Although explicitly political art had been created in Ethiopia since the end of the Italian occupation, it reached a peak during the Derg era. The military government of was the first to try systematically recruiting and training artists for propaganda and other specifically political purposes. The comrade militants, who believed that art would help advance their principles, advocated an artistic language that would deny and overlook the complexity of the country and the peoples’ collective psychological make-up. Later, the Ministry of Culture became the mobilizing force. With the help of the socialist-oriented Ethiopian Artists Association, it tried in vain to instill socialist realism in the artistic culture. The artistic freedom and experimentation that flourished during the imperial government was discouraged. The concept of religious, spiritual or historical values and the subjective psychology of the artist were totally rejected. The result was a body of work that was merely hot-headed and pompous. The only works worth mentioning from this period are the murals in Debre Ziet at Gegnoch Amba by Afewerk Tekle, Besrat Bekele and Demissie Sheferaw, which are, of course, too political for the artistic tradition of the country but in accord with general aspirations of the time. All said, any truly artistic approach did not come directly from above in the form of governmental instructions or policy, but from peer pressure at the sides. After the formation of the Workers’ Part of Ethiopia in 1984 and the establishment of the People’s Democratic Republic of Ethiopia in 1987 North Korean artists took over the primary role of the Ethiopian Artists Association at least tacitly. They set about immediately to embellish the image of Mengistu Hayle Maryam–the party leader on all of their work.

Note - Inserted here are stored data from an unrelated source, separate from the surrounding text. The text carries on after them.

Lemma write_samples_ok out f endian samples :
  arr2_wf 128 is_i16 (pcm_sample f) -> 1 <= channels f <= 2 -> 0 <= samples <= 128 ->
  samples * channels f * 2 <= zlen out ->
  exists out', write_samples out f endian samples = Some out' /\ zlen out' = zlen out
    /\ forall x, 0 <= x -> anth out' x = if decide (x < samples * channels f * 2)
         then output_octet endian (channels f) (pcm_sample f) x else anth out x.
Proof.
  intros Hpcm Hch Hs Hroom. unfold write_samples. set (c := channels f) in *.
  set (P := fun w (s : list Z * Z) => zlen (fst s) = zlen out /\ snd s = 2 * w /\
    forall x, 0 <= x -> anth (fst s) x = if decide (x < 2 * w) then output_octet endian c (pcm_sample f) x else anth out x).
  destruct (for_loop_inv (fun i => P (i * c)) (fun i s =>
      for_loop (Z.to_nat c) 0 (fun ch '(out, ptr) =>
        row ← aget (pcm_sample f) ch; x ← aget row i;
        out ← store_octets out ptr (sample_octets endian x); Some (out, ptr + 2)) s)
    (Z.to_nat samples) 0 (out, 0)) as ([out' ptr'] & -> & Hz & _ & Hx).
  - intros i s Hi HP.
    destruct (for_loop_inv (fun ch => P (i * c + ch)) (fun ch '(out, ptr) =>
        row ← aget (pcm_sample f) ch; x ← aget row i;
        out ← store_octets out ptr (sample_octets endian x); Some (out, ptr + 2)) (Z.to_nat c) 0 s) as (s' & Hl & HP').
    + intros ch [o ptr] Hc (Hz & Hp & Hx). cbn [fst snd] in *.
      destruct (aget_in (pcm_sample f) ch) as [row Hrow]; [destruct Hpcm as [Hl _]; unfold zlen; lia|].
      pose proof (aget_Forall _ _ _ _ (proj2 Hpcm) Hrow) as [Hlr _]. rewrite Hrow. cbn [mbind option_bind].
      rewrite (aget_anth row) by (unfold zlen; lia). cbn [mbind option_bind].
      assert (0 <= i * c) by nia. assert (i * c + c <= samples * c) by nia.
      destruct (store_octets_ok (sample_octets endian (anth row i)) o ptr) as (o' & Ho & Hz' & Hx');
        [lia|rewrite sample_octets_length; lia|]. rewrite sample_octets_length in Hx'.
      rewrite Ho. cbn [mbind option_bind]. eexists. split; [reflexivity|]. split_and!; cbn [fst snd]; [lia|lia|].
      intros x Hx0. rewrite Hx' by done. destruct (decide (ptr <= x < ptr + 2)) as [Hin|Hout].
      * rewrite decide_True by lia. unfold output_octet.
        assert (x / 2 = i * c + ch) as -> by (symmetry; apply Z.div_unique with (x - ptr); lia).
        assert (x mod 2 = x - ptr) as -> by (symmetry; apply Z.mod_unique with (i * c + ch); lia).
        assert ((i * c + ch) mod c = ch) as -> by (symmetry; apply Z.mod_unique with i; lia).
        assert ((i * c + ch) / c = i) as -> by (symmetry; apply Z.div_unique with ch; lia).
        unfold anth2. by rewrite Hrow.
      * rewrite Hx by done. by rewrite (decide_ext (x < 2 * (i * c + ch)) (x < 2 * (i * c + (ch + 1)))) by lia.
    + by rewrite Z.add_0_r.
    + exists s'. split; [done|]. rewrite Z2Nat.id in HP' by lia. by replace ((i + 1) * c) with (i * c + (0 + c)) by lia.
  - split_and!; [done|simpl; lia|]. intros x Hx0. by rewrite decide_False by lia.
  - cbn [mbind option_bind]. exists out'. split; [done|]. split; [done|]. intros x Hx0.
    rewrite Z2Nat.id in Hx by lia. cbn [fst] in Hx. rewrite Hx by done.
    by rewrite (decide_ext (x < 2 * ((0 + samples) * c)) (x < samples * c * 2)) by lia.
Qed.

(** The private area before a frame with [n] subbands: either nothing was decoded yet, or the
    decoder represents the shift registers [L]. *)
Definition ready (n : Z) (L : Z -> list (list Z)) (p : sbc_priv) : Prop :=
  frame_wf (p_frame p) /\
  if p_init p =? 0 then
    (forall ch, L ch = silent_lines n) /\ zlen (ds_offset (p_dec p)) = 2
    /\ Forall (fun row : list Z => zlen row = 16) (ds_offset (p_dec p))
  else dec_rel n L (p_dec p).

Lemma ready_priv0 n : ready n (fun _ => silent_lines n) priv0.
Proof. split; [exact frame0_wf|]. split_and!; [done|done|by repeat constructor]. Qed.

(** After the update the decoder is initialised, the frame is the unpacked one but for its sizes. *)
Lemma decode_update_ok s p g r n L :
  ready n L p -> frame_wf g -> subbands g = n -> n = 4 \/ n = 8 ->
  exists s' p' g', decode_update s p g r = Some (s', p') /\ p_frame p' = g' /\ p_init p' <> 0
    /\ s_endian s' = s_endian s /\ dec_rel n L (p_dec p')
    /\ g' = set_sizes g (codesize g') (flength g').
Proof.
  intros [_ Hr] Hg Hsub Hn. unfold decode_update. cbn [p_init set_frame].
  destruct (Z.eqb_spec (p_init p) 0) as [Hi|Hi].
  - destruct Hr as (HL & Hz & Hrows).
    destruct (sbc_decoder_init_ok (p_dec p) n Hn Hz Hrows) as (st & E & _ & R).
    rewrite Hsub. cbn [p_dec set_frame]. rewrite E. cbn [mbind option_bind].
    do 3 eexists. split_and!; try reflexivity; [done|].
    eapply dec_rel_ext; [exact R|]. intros. by rewrite HL.
  - destruct (negb _); (do 3 eexists; split_and!; try reflexivity; try done).
    by destruct g.
Qed.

Today, not even a decade later, these propagandistic art works are considered as nothing more than archeological or historical objects, far from inspiring the masses as they were intended. The artistic situation of the late 1970s and 1980s has dissolved once and for all. However, since the new generation of artists is affected and was even a result of the tumult of the recent past, the mind-set as to what to do and how to define what is done still lingers. Nonetheless, the creative force of freedom seems to have taken the upper hand and transformed the artists for the better. Themes, techniques and subject matter repeat themselves in endless yet lively variation in an attempt to gain a sort of approval and recognition. The urge and the passion to match the efforts of the past, to catch up with lost time (not so much vis-a-vis the international art movement–but as painter Taddesse Mesfin puts it vis-a-vis the time wasted during their own “self-imposed slavery”) is so evident that most found it essential to regroup and find comfort and reassurance within themselves. Since 1993, the silence of the Ethiopian Artists Association has forced many young artists to defend their profession on their own. Artist/painter groups are sprouting up in all forms like never before.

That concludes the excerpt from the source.